Tall Heights – Juniors
Indie Folk
66%
I’m pretty sure the start of a new year is a time when you’re meant to reflect on all that transpired in the previous one, and move forward as someone older, wiser, and better prepared for what the future holds. At least, that’s the lie we tell ourselves. That’s the disguise we wear to blend in with other people that seem to know what they’re doing, when in fact we’re still fumbling around in the dark just as much as we ever were. No matter how convincing our charade may be, how steady our footing may seem, there’s always something that you’re wholly unprepared for just waiting to bowl you over round the next bend.
It’s through a series of such humbling tumbles that indie folk duo Tall Heights found inspiration for their new album. Entering the studio after suffering profound loss, supporting loved ones through health crises, enduring the ongoing pressures of the pandemic, and experiencing the more uplifting upheaval of welcoming new life into the world, all in a matter of months. Rather than attempt to put on brave faces, Paul Wright and Tim Harrington instead found a new outlook on life. To accept being unprepared for the road ahead, to view the uncertainty through a lens of youthful wonder and a sense of adventure, as Juniors. To approach every roadblock with humility rather than bravado, and see the value in all the life lessons that come from every unknowable bump in the road.

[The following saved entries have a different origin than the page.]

(** A [vacuum] that fails has moved the chunks of the metadata in memory: the file
    that opened before it no longer opens in the session. *)
Lemma failed_vacuum_breaks_session :
  let s := snd (handle_rm (fun _ => None) toy_unlocked (lit "a") toy_vault) in
  let (r, s') := handle_vacuum (fault_at (ios s + 12) 0) toy_unlocked s in
  fst (decrypt_to_bytes (fun _ => None) toy_unlocked (lit "b") s) = Ok (lit "second") /\
  is_ok r = false /\
  is_ok (fst (decrypt_to_bytes (fun _ => None) toy_unlocked (lit "b") s')) = false.
Proof. vm_compute. by split_and!. Qed.
Lemma gui_sandbox_opens_one_vault_witness :
  exists t', apply_gui_vault_sandbox demo_host demo_vault [] = (Ok tt, t') /\
    allowed t' demo_vault WriteFile = true /\ allowed t' (components (lit "/home/ada/other.vault")) ReadFile = false.
Proof.
  destruct demo_vault_facts as [Hk Hc]. pose proof (gui_sandbox_opens_one_vault demo_host demo_vault demo_vault Hk Hc) as Hg.
  assert (Hrun : fst (apply_gui_vault_sandbox demo_host demo_vault []) = Ok tt) by (vm_compute; reflexivity).
  assert (Hdeny : allowed (snd (apply_gui_vault_sandbox demo_host demo_vault [])) (components (lit "/home/ada/other.vault"))
    ReadFile = false) by (vm_compute; reflexivity).
  destruct (apply_gui_vault_sandbox demo_host demo_vault []) as [r t']. cbn [fst snd] in *. subst r.
  destruct Hg as [_ Hg]. destruct (Hg eq_refl) as [Hall _]. exists t'. split; [reflexivity|]. split; [|exact Hdeny].
  apply Hall. apply (bool_decide_unpack _). reflexivity.
Defined.

(** After [enter] on that machine, [vacuum] is refused its temporary file. *)
Lemma demo_vacuum_denied :
  let (r, t') := enter_sandbox demo_host demo_vault [] in
  r = Ok tt /\ parent demo_vault = Some (components (lit "/home/ada")) /\
  allowed t' (components (lit "/home/ada")) MakeReg = false.
Proof.
  destruct demo_vault_facts as [Hk Hc].
  pose proof (enter_denies_vacuum demo_host demo_vault demo_vault (components (lit "/home/ada"))) as Hd.
  assert (Hrun : fst (enter_sandbox demo_host demo_vault []) = Ok tt) by (vm_compute; reflexivity).
  destruct (enter_sandbox demo_host demo_vault []) as [r t']. cbn [fst] in Hrun. subst r.
  split; [done|]. split; [by vm_compute|].
  apply (Hd t'); [done|done|by vm_compute| |done]. intros b Hb. injection Hb as <-. by vm_compute.
Qed.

Their new-found joie de vivre can be keenly felt within opening track ‘Keeps Me Light’. The dreamy, thoughtful wandering of the verses arrives at purpose with the revelatory chorus. Embracing the chaos with such lines as “I don’t care if the darkness is soon to arrive … I don’t mind if the dawn doesn’t follow the night“, the already compelling chorus becomes damn near irresistible as it evolves into a vibrant and raucous a Capella sing-along.

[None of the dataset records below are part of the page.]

(* ===== verification/Container.v ===== *)
(** * Containers

    [atom/src/sandbox.rs]: the bubblewrap argument lists of the document viewer and of
    the program itself, and starting the viewer. *)

From Stdlib Require Import Strings.Byte.
From stdpp Require Import strings gmap.
From S2P Require Import Prelude Text Primitives StateM Disk VaultCrypto Vfs Storage VaultOps Paths.

(** ** What the arguments depend on *)

(** The file system as [Path::exists] and [symlink_metadata] see it. *)
Record Files := { present : str -> bool; is_symlink : str -> option bool }.

Definition real_directory (f : Files) (p : str) : bool :=
  present f p && from_option negb false (is_symlink f p).

(** [extract_dbus_socket_path]. *)
Fixpoint path_key (kvs : list str) : option str :=
  match kvs with
  | [] => None
  | kv :: kvs => match strip_prefix (lit "path=") kv with Some p => Some p | None => path_key kvs end
  end.

Fixpoint unix_entry (entries : list str) : option str :=
  match entries with
  | [] => None
  | e :: entries =>
      match strip_prefix (lit "unix:") (trim e) with
      | Some rest =>
          match path_key (split_on Byte.x3b rest []) with Some p => Some p | None => unix_entry entries end
      | None => unix_entry entries
      end
  end.

Definition extract_dbus_socket_path (addr : str) : option str := unix_entry (split_on Byte.x2c addr []).

Definition setenv (k : string) (v : str) : list str := [lit "--setenv"; lit k; v].
Definition same (o : string) (p : str) : list str := [lit o; p; p].
Definition if_ (b : bool) (l : list str) : list str := if b then l else [].

(** ** [build_bwrap_args] *)
Definition build_bwrap_args (f : Files) (inherited_fd : Z) (xdg_runtime wayland_display home dbus_addr : str)
    : list str :=
  let user_flatpak := home ++ lit "/.local/share/flatpak" in
  [lit "bwrap"]
  ++ map lit ["--unshare-user"; "--unshare-ipc"; "--unshare-net"; "--unshare-uts"]
  ++ map lit ["--die-with-parent"; "--new-session"]
  ++ [lit "--clearenv"]
  ++ setenv "WAYLAND_DISPLAY" wayland_display
  ++ setenv "XDG_RUNTIME_DIR" xdg_runtime
  ++ setenv "HOME" home
  ++ if_ (negb (bool_decide (dbus_addr = []))) (setenv "DBUS_SESSION_BUS_ADDRESS" dbus_addr)
  ++ map lit ["--proc"; "/proc"; "--dev"; "/dev"]
  ++ if_ (present f (lit "/dev/fuse")) (same "--dev-bind" (lit "/dev/fuse"))
  ++ map lit ["--tmpfs"; "/tmp"]
  ++ [lit "--file"; decimal inherited_fd; lit "/tmp/document.pdf"]
  ++ concat (map (fun p => if_ (present f p) (same "--ro-bind" p)) (map lit ["/usr"; "/etc"; "/sys"]))
  ++ concat (map (fun p => if_ (real_directory f p) (same "--ro-bind" p)) (map lit ["/lib"; "/lib64"]))
  ++ if_ (present f (lit "/var/lib/flatpak")) (same "--ro-bind" (lit "/var/lib/flatpak"))
  ++ if_ (present f user_flatpak) (same "--ro-bind" user_flatpak)
  ++ if_ (present f xdg_runtime) (same "--bind" xdg_runtime)
  ++ match extract_dbus_socket_path dbus_addr with
     | Some s => if_ (present f s) (same "--bind" s)
     | None => []
     end
  ++ map lit ["--"; "flatpak"; "run"; "--no-network"; "--filesystem=/tmp:ro"; "org.gnome.Papers"; "/tmp/document.pdf"].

However, most of Juniors‘ highlights come from its quiet moments of reflection. The more stripped back folk offerings that seek to savour the time we have and the people we’re lucky enough to share it with (“Not tryin’ to live forever, To me, that sounds like hell, ‘Cause we got a moment here…” on ‘The Mountain’). Tracks like ‘Raindrop’ which reflect on the things in life we can’t change, and espouse the need to take all that doubt and strife and learn to let go (“There’s enough about tomorrow that we know today, To come down into this sorrow in another way, And who knows what will be waiting, so let it get away“).
That’s the thing about ‘wonder’ – it’s something we generally think of as being grand and emphatic, but often the most profound revelations are born through the little things. New love isn’t formed through showy declarations and bouquets of roses, it’s all sparked by a mere glance or a smile. In the right moment the little things are wonder enough. The duo’s rekindled sense of adventure and desire to approach the world with a beginner’s eyes sometimes works against them on this record. Tracks like ‘Locked Out’, ‘Hear It Again’ and ‘Come Outside’ tend to interpret wonder by throwing everything the pair have got at you. Various layers of synths, strings, samples, backing vocals and electronic beats, all building upon the bedrock of folk. It leaves these moments feeling a bit too cluttered, embracing the chaos a little too literally. The most poignant snippets of lyricism get lost in the hectic arrangements, and they lack an absorbing hook of the calibre of album highlight ‘Keeps Me Light’ to compensate. That said, I’m willing to take the lesson of letting things go to heart, as Juniors‘ touching moments of tenderness are more than worth the few instances where Tall Heights happen to get a little carried away.